У меня снова захватило дыхание, но я сейчас же призвала себя к порядку: "Эстер, что с тобой? Опять!" А ведь он сказал эти слова таким тоном, словно они были не проявлением заботливой нежности, но простым капризом. Вместо предостережения самой себе я чуть-чуть тряхнула ключами и, еще более решительно сложив руки на корзиночке, спокойно взглянула на него.
- Надеюсь, опекун, - сказала я, - вы лишь немногое будете оставлять на мое усмотрение. Хочу думать, что вы во мне не обманетесь. Чего доброго, вы разочаруетесь, когда убедитесь, что я не очень-то умна - а ведь это истинная правда, и вы сами об этом догадались бы, если б у меня не хватило честности признаться.
Но он как будто ничуть не был разочарован - напротив. Широко улыбаясь, он сказал, что прекрасно меня знает и для него я достаточно умна.
- Будем надеяться, что так, - сказала я, - но я в этом глубоко сомневаюсь.
- Вы достаточно умны, дорогая, - проговорил он шутливо, - чтобы сделаться нашей доброй маленькой Хозяюшкой - той старушкой, о которой поется в "Песенке младенца" (не Скимпола, конечно, а Просто младенца):
Куда ты, старушка, летишь в высоту?*
"Всю паутину я с неба смету!"
Вы займетесь нашим домашним хозяйством, Эстер, и так тщательно очистите наше небо от паутины, что нам скоро придется покинуть Брюзжальню и гвоздями забить дверь в нее.
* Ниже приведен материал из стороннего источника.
(** Extends the first piece of a split by one code unit on the left. *)
Definition consHead (c : ascii) (ls : list jsstring) : list jsstring :=
  match ls with
  | [] => [[c]]
  | l :: ls' => (c :: l) :: ls'
  end.

Definition LF : ascii := ascii_of_N 10.
Definition CR : ascii := ascii_of_N 13.
Definition SP : ascii := ascii_of_N 32.

(** [text.split(/\r?\n/)]. *)
Fixpoint splitLines (s : jsstring) : list jsstring :=
  match s with
  | [] => [[]]
  | c :: s' =>
      if Ascii.eqb c LF then [] :: splitLines s'
      else if Ascii.eqb c CR then
        match s' with
        | d :: s'' =>
            if Ascii.eqb d LF then [] :: splitLines s''
            else consHead c (splitLines s')
        | [] => consHead c (splitLines s')
        end
      else consHead c (splitLines s')
  end.

(** [s.split(' ')]. *)
Fixpoint splitSpace (s : jsstring) : list jsstring :=
  match s with
  | [] => [[]]
  | c :: s' =>
      if Ascii.eqb c SP then [] :: splitSpace s'
      else consHead c (splitSpace s')
  end.

(** [parts.join(' ')]. *)
Fixpoint joinSpace (parts : list jsstring) : jsstring :=
  match parts with
  | [] => []
  | [p] => p
  | p :: rest => p ++ SP :: joinSpace rest
  end.

(** Truthiness of a string: non-empty. *)
Definition truthy (s : jsstring) : bool :=
  match s with [] => false | _ => true end.

(** Code-unit order, the default order of [Array.prototype.sort]. *)
Fixpoint strGt (a b : jsstring) : bool :=
  match a, b with
  | [], _ => false
  | _ :: _, [] => true
  | x :: a', y :: b' =>
      if N.ltb (code y) (code x) then true
      else if N.ltb (code x) (code y) then false
      else strGt a' b'
  end.

(* ================================================================== *)
(** ** Numbers *)

Definition Qltb (x y : Q) : bool := negb (Qle_bool y x).
Definition Qgeb (x y : Q) : bool := Qle_bool y x.

(** [Math.round]: the nearest integer, halves going up. *)
Definition mathRound (x : Q) : Z := Qfloor (x + (1 # 2)).

(** [Number(x.toFixed(3))]: the nearest multiple of 1/1000, halves going
    away from zero. *)
Definition toFixed3 (x : Q) : Q :=
  if Qltb x 0 then - (Qfloor ((- x) * 1000 + (1 # 2)) # 1000)
  else Qfloor (x * 1000 + (1 # 2)) # 1000.

Definition QofNat (n : nat) : Q := inject_Z (Z.of_nat n).

(* ================================================================== *)
(** ** Stable sorting, [Map] and [Set] *)

Section Sorting.
Variable A : Type.
(** [gt a b] holds when the comparator is positive on [(a, b)], that is
    when [a] must come after [b]. *)
Variable gt : A -> A -> bool.

Fixpoint insertSorted (x : A) (l : list A) : list A :=
  match l with
  | [] => [x]
  | y :: l' => if gt x y then y :: insertSorted x l' else x :: l
  end.

(** [Array.prototype.sort] is stable: equal elements keep their order. *)
Fixpoint stableSort (l : list A) : list A :=
  match l with
  | [] => []
  | x :: l' => insertSorted x (stableSort l')
  end.
End Sorting.

Module JsMap.
Section Defs.
Variable V : Type.
Definition t := list (jsstring * V).

Fixpoint get (m : t) (k : jsstring) : option V :=
  match m with
  | [] => None
  | (k', v) :: m' => if streqb k' k then Some v else get m' k
  end.

Definition has (m : t) (k : jsstring) : bool :=
  match get m k with Some _ => true | None => false end.

(** [set] keeps the position of a key that is already there. *)
Fixpoint set (m : t) (k : jsstring) (v : V) : t :=
  match m with
  | [] => [(k, v)]
  | (k', v') :: m' =>
      if streqb k' k then (k', v) :: m' else (k', v') :: set m' k v
  end.

Definition keys (m : t) : list jsstring := map fst m.
Definition values (m : t) : list V := map snd m.
End Defs.
End JsMap.
(* ===== verification/_CoqProject ===== *)
-Q . S2P
Prelude.v
Errors.v
Errno.v
Netip.v
Egress.v
Config.v
GuestMem.v
Proc.v
Sha.v
Crypto.v
Host.v
Sockets.v
Imports.v
System.v
SystemSafety.v
ImportsSpec.v
Names.v
Answer.v
AnswerSpec.v
SocketsSpec.v
Memory.v
DataSegments.v
Zygote.v
Resolve.v
ResolveSpec.v
Lifecycle.v
LifecycleSpec.v
CreateSpec.v
(* ===== verification/Errno.v ===== *)
(** * errno.go: Go network errors as WASI errno values *)

From S2P Require Import Prelude Errors.

Definition wasiSuccess : Z := 0.
Definition wasiEACCES : Z := 2.
Definition wasiEADDRINUSE : Z := 3.
Definition wasiEADDRNOTAVAIL : Z := 4.
Definition wasiEAFNOSUPPORT : Z := 5.
Definition wasiEAGAIN : Z := 6.
Definition wasiEBADF : Z := 8.
Definition wasiECONNREFUSED : Z := 14.
Definition wasiECONNRESET : Z := 15.
Definition wasiEFAULT : Z := 21.
Definition wasiEHOSTUNREACH : Z := 23.
Definition wasiEINVAL : Z := 28.
Definition wasiEIO : Z := 29.
Definition wasiENETUNREACH : Z := 40.
Definition wasiEMFILE : Z := 41.
Definition wasiENOSYS : Z := 52.
Definition wasiENOTCONN : Z := 53.
Definition wasiEPIPE : Z := 64.
Definition wasiETIMEDOUT : Z := 73.

(** The [switch errno] of [wasiErrno]. *)
Definition errno_switch (n : Errno) : Z :=
  match n with
  | EACCES => wasiEACCES
  | EADDRINUSE => wasiEADDRINUSE
  | EADDRNOTAVAIL => wasiEADDRNOTAVAIL
  | EAGAIN => wasiEAGAIN
  | EBADF => wasiEBADF
  | ECONNREFUSED => wasiECONNREFUSED
  | ECONNRESET => wasiECONNRESET
  | EHOSTUNREACH => wasiEHOSTUNREACH
  | EINVAL => wasiEINVAL
  | ENETUNREACH => wasiENETUNREACH
  | ENOTCONN => wasiENOTCONN
  | EPIPE => wasiEPIPE
  | ETIMEDOUT => wasiETIMEDOUT
  | EOTHER _ => wasiEIO
  end.

(** [wasiErrno]: a Go network error as a WASI errno. *)
Definition wasiErrno (err : option go_error) : Z :=
  match err with
  | None => wasiSuccess
  | Some err =>
      let err := match as_op err with Some e => e | None => err end in
      match as_errno err with
      | Some errno => errno_switch errno
      | None =>
          if is_deadline err then wasiETIMEDOUT
          else if is_net_closed err then wasiEBADF
          else wasiEIO
      end
  end.

Lemma errno_switch_range n : 2 <= errno_switch n <= 73.
Proof. destruct n; unfold errno_switch; cbv; split; discriminate. Qed.

Lemma wasiErrno_range e : 2 <= wasiErrno (Some e) <= 73.
Proof.
  unfold wasiErrno.
  destruct (as_errno _); [apply errno_switch_range|].
  repeat case_goal; cbv; split; discriminate.
Qed.

Lemma wasiErrno_pos e : 0 < wasiErrno (Some e).
Proof. pose proof (wasiErrno_range e). lia. Qed.

#[export] Hint Resolve wasiErrno_pos : unbound.

(** The result of [wasiErrno] is zero exactly for a nil error, and
    otherwise a WASI errno between 2 and 73 that [fmt.Errorf] wrapping does
    not change; the recognised system errors keep distinct numbers. So a
    host call that returns the negated errno of a failure returns a
    strictly negative value, which the guest cannot take for a success. *)
Lemma wasiErrno_sound :
  (forall err, wasiErrno err = 0 <-> err = None) /\
  (forall e, 2 <= wasiErrno (Some e) <= 73) /\
  (forall p e, wasiErrno (Some (ErrWrap p e)) = wasiErrno (Some e)) /\
  (forall n m, errno_switch n = errno_switch m -> errno_switch n <> wasiEIO -> n = m).
Proof.
  split_and!.
  - intros [e|]; [|done]. pose proof (wasiErrno_pos e). split; [lia|done].
  - apply wasiErrno_range.
  - intros p e. unfold wasiErrno, as_op, as_errno, is_deadline, is_net_closed.
    rewrite !find_err_wrap by done.
    destruct (find_err _ e) eqn:Hop; [done|]. by rewrite !find_err_wrap.
  - intros [] []; cbv; intros; congruence.
Qed.

(** The cases of errno_test.go. *)
Example wasiErrno_tests :
  map wasiErrno [None; Some (SyscallErrno EAGAIN);
                 Some (OpError (SyscallErrno ECONNREFUSED));
                 Some DeadlineExceeded; Some NetErrClosed;
                 Some (errorsNew "inscrutable")]
  = [0; 6; 14; 73; 8; 29].
Proof. reflexivity. Qed.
С этого дня меня стали называть то Старушкой, то Хлопотуньей, то Паутинкой, а не то - именами разных персонажей из детских сказок и песен миссис Шиптон, матушка Хабберд, госпожа Дарден *, - и вообще надавали мне столько прозвищ, что мое настоящее имя совсем затерялось среди них.
- Однако давайте вернемся к теме нашей болтовни, - сказал мистер Джарндис. - Возьмем хоть Рика - прекрасный многообещающий юноша. Скажите, на какой путь его направить?